As we stagger to the end of yet another record-breaking, overheated summer down here in Florida, and as yet more tar balls arrive on our beaches, I find myself thinking increasingly of global warming and its causes. The world is getting hotter and we know why. The carbon-based fuels that we use to drive ourselves and to heat ourselves and more are pouring their wastes into the atmosphere, and this means that there is a "greenhouse effect," with heat arriving from the sun but unable to escape at those earlier rates that allowed for moderate temperatures.
No one seems to know where this will all end. I recently read a book that sees Miami under ten feet of water, with people clinging to the high spots, or, if they are rich enough, fleeing to Colorado. I used to live in Canada and we joked that we were one country that would welcome global warming, but truly it will be a mixed blessing. The horrendous forest fires in Russia this summer suggest that northern countries could have their share of disasters, and this is not to take into account things like new pests now able to live in the warmer climates.
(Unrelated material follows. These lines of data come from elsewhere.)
(* ===== verification/ChunkEncoder.v ===== *)
(** * Chunked bodies

    Models [ChunkBody] of [src/ylong_http/src/body/chunk.rs]: the encoder of the
    chunked transfer coding, over a slice and over a reader.  It writes into
    buffers of any size and keeps where it stopped.

    A method that fills a [&mut [u8]] takes the room and gives the bytes
    written.  A reader is the list of what its reads give. *)

From S2P Require Import Prelude Headers ChunkDecoder.
#[local] Open Scope Z_scope.

(** ** Tokens *)

Definition CHUNK_SIZE : Z := 1024.

Inductive DataState := DPartial | DComplete | DFinish.
#[export] Instance DataState_eq_dec : EqDecision DataState.
Proof. solve_decision. Defined.

(** [Token<usize>]: the bytes written and whether the token is complete. *)
Inductive Token := TokComplete (out : bytes) | TokPartial (out : bytes).

(** [WriteData::write]; the state is [src_idx]. *)
Definition write_data {E} (src : bytes) (room : Z) : ST Z E Token :=
  src_idx ← get_st;
  if len src <? src_idx then panic
  else
    let input_len := len src - src_idx in
    let out := takeZ room (dropZ src_idx src) in
    _ ← put_st (src_idx + len out);
    mret (if input_len <=? room then TokComplete out else TokPartial out).

Record EncodeHex := mkEncodeHex { hex_inner : bytes; hex_idx : Z }.
Definition EncodeHex_new (hex : bytes) : EncodeHex := mkEncodeHex hex 0.
Definition set_hex_idx (i : Z) (h : EncodeHex) : EncodeHex := mkEncodeHex (hex_inner h) i.

Definition hex_encode {E} (room : Z) : ST EncodeHex E Token :=
  h ← get_st; zoom hex_idx set_hex_idx (write_data (hex_inner h) room).

(** [EncodeCrlf::encode]; the state is its [src_idx]. *)
Definition crlf_encode {E} (room : Z) : ST Z E Token := write_data [CR; LF] room.

(** [format!("{x:x}")] of a [usize]. *)
Definition hex_char (k : Z) : Z := if k <? 10 then 48 + k else 87 + k.
Fixpoint hex_go (fuel : nat) (x : Z) : bytes :=
  match fuel with
  | O => []
  | S fuel => if x <? 16 then [hex_char x] else hex_go fuel (x / 16) ++ [hex_char (x mod 16)]
  end.
Definition format_hex (x : Z) : bytes := hex_go 16 x.

(** ** [EncodeStatus] *)

Record EncodeStatus := mkEncodeStatus {
  es_chunk_last : Z;
  es_chunk_idx : Z;
  es_read_flag : bool;
  es_chunk_status : ChunkState;
  es_meta_crlf : Z;
  es_data_crlf : Z;
  es_finish_crlf : Z;
  es_hex : EncodeHex;
  es_hex_last : EncodeHex }.

Definition EncodeStatus_new : EncodeStatus :=
  mkEncodeStatus 0 0 false CMetaSize 0 0 0 (EncodeHex_new (format_hex CHUNK_SIZE)) (EncodeHex_new []).

Definition es_set_chunk (last idx : Z) (flag : bool) (s : EncodeStatus) : EncodeStatus :=
  mkEncodeStatus last idx flag (es_chunk_status s) (es_meta_crlf s) (es_data_crlf s) (es_finish_crlf s) (es_hex s) (es_hex_last s).
Definition es_set_status (x : ChunkState) (s : EncodeStatus) : EncodeStatus :=
  mkEncodeStatus (es_chunk_last s) (es_chunk_idx s) (es_read_flag s) x (es_meta_crlf s) (es_data_crlf s)
    (es_finish_crlf s) (es_hex s) (es_hex_last s).
Definition es_set_crlfs (meta data finish : Z) (s : EncodeStatus) : EncodeStatus :=
  mkEncodeStatus (es_chunk_last s) (es_chunk_idx s) (es_read_flag s) (es_chunk_status s) meta data finish (es_hex s) (es_hex_last s).
Definition es_set_hexes (hex last : EncodeHex) (s : EncodeStatus) : EncodeStatus :=
  mkEncodeStatus (es_chunk_last s) (es_chunk_idx s) (es_read_flag s) (es_chunk_status s) (es_meta_crlf s)
    (es_data_crlf s) (es_finish_crlf s) hex last.

Definition set_chunk_idx (num : Z) (s : EncodeStatus) : EncodeStatus := es_set_chunk (es_chunk_last s) num (es_read_flag s) s.
Definition set_flag (flag : bool) (s : EncodeStatus) : EncodeStatus := es_set_chunk (es_chunk_last s) (es_chunk_idx s) flag s.

Definition on_meta_crlf {E A} (m : ST Z E A) : ST EncodeStatus E A :=
  zoom es_meta_crlf (λ i s, es_set_crlfs i (es_data_crlf s) (es_finish_crlf s) s) m.
Definition on_data_crlf {E A} (m : ST Z E A) : ST EncodeStatus E A :=
  zoom es_data_crlf (λ i s, es_set_crlfs (es_meta_crlf s) i (es_finish_crlf s) s) m.
Definition on_finish_crlf {E A} (m : ST Z E A) : ST EncodeStatus E A :=
  zoom es_finish_crlf (λ i s, es_set_crlfs (es_meta_crlf s) (es_data_crlf s) i s) m.
Definition on_hex {E A} (m : ST EncodeHex E A) : ST EncodeStatus E A :=
  zoom es_hex (λ h s, es_set_hexes h (es_hex_last s) s) m.
Definition on_hex_last {E A} (m : ST EncodeHex E A) : ST EncodeStatus E A :=
  zoom es_hex_last (λ h s, es_set_hexes (es_hex s) h s) m.
Definition on_chunk_idx {E A} (m : ST Z E A) : ST EncodeStatus E A := zoom es_chunk_idx set_chunk_idx m.

(** [StatusVar]. *)
Record StatusVar := mkStatusVar { sv_cnt : Z; sv_data_status : DataState }.

Definition meta_size_encode {E} (room : Z) : ST EncodeStatus E bytes :=
  s ← get_st;
  if es_chunk_last s =? CHUNK_SIZE then
    t ← on_hex (hex_encode room);
    match t with
    | TokComplete out =>
        _ ← modify_st (es_set_status CMetaCrlf);
        _ ← on_hex (modify_st (set_hex_idx 0)); mret out
    | TokPartial out => mret out
    end
  else
    _ ← on_hex_last (put_st (EncodeHex_new (format_hex (es_chunk_last s))));
    t ← on_hex_last (hex_encode room);
    match t with
    | TokComplete out =>
        _ ← modify_st (es_set_status CMetaCrlf);
        _ ← on_hex_last (modify_st (set_hex_idx 0)); mret out
    | TokPartial out => mret out
    end.

Definition meta_crlf_encode {E} (room : Z) : ST EncodeStatus E bytes :=
  t ← on_meta_crlf (crlf_encode room);
  match t with
  | TokComplete out => _ ← modify_st (es_set_status CData); _ ← on_meta_crlf (put_st 0); mret out
  | TokPartial out => mret out
  end.

Definition data_crlf_encode {E} (room : Z) : ST EncodeStatus E bytes :=
  t ← on_data_crlf (crlf_encode room);
  match t with
  | TokComplete out => _ ← modify_st (es_set_status CMetaSize); _ ← on_data_crlf (put_st 0); mret out
  | TokPartial out => mret out
  end.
Yet we seem virtually unable individually or collectively to do anything about it. One does not have to be a genius to see that we need to cut down on our fuel use, that we could start to do this more effectively by moving to public transportation. At the same time that we need to look for alternative sources of energy and to promote them, and that already there are some obvious options. I live in Florida, for goodness' sake, where sunshine is part of our state motto, and yet if you try to find any interest in putting solar panels on the roof and at least heating the water that way, good luck!
I have been thinking about why we are in this mess, and as a historian and philosopher of science, I have been led back to UCLA medieval historian Lynn White Jr.'s classic essay of 1967, "The Historical roots of Our Ecological Crisis." He laid the source of our troubles firmly at the feet of Christianity. Simply, he argued that Christians of all kinds take seriously the early chapters of Genesis (this is true, even of those who would interpret them metaphorically), and therein lies the trouble. The message there is that animals and plants -- the world itself -- are not there for their own benefit but for the use of humans. We have "dominion" over things. Moreover, it is made clear that the world is not a user-friendly place. We must rip it apart to make a living, and we are expected to do so. Greek and Roman thought implied that we humans are part of the picture but that ultimately this is a picture without meaning or direction.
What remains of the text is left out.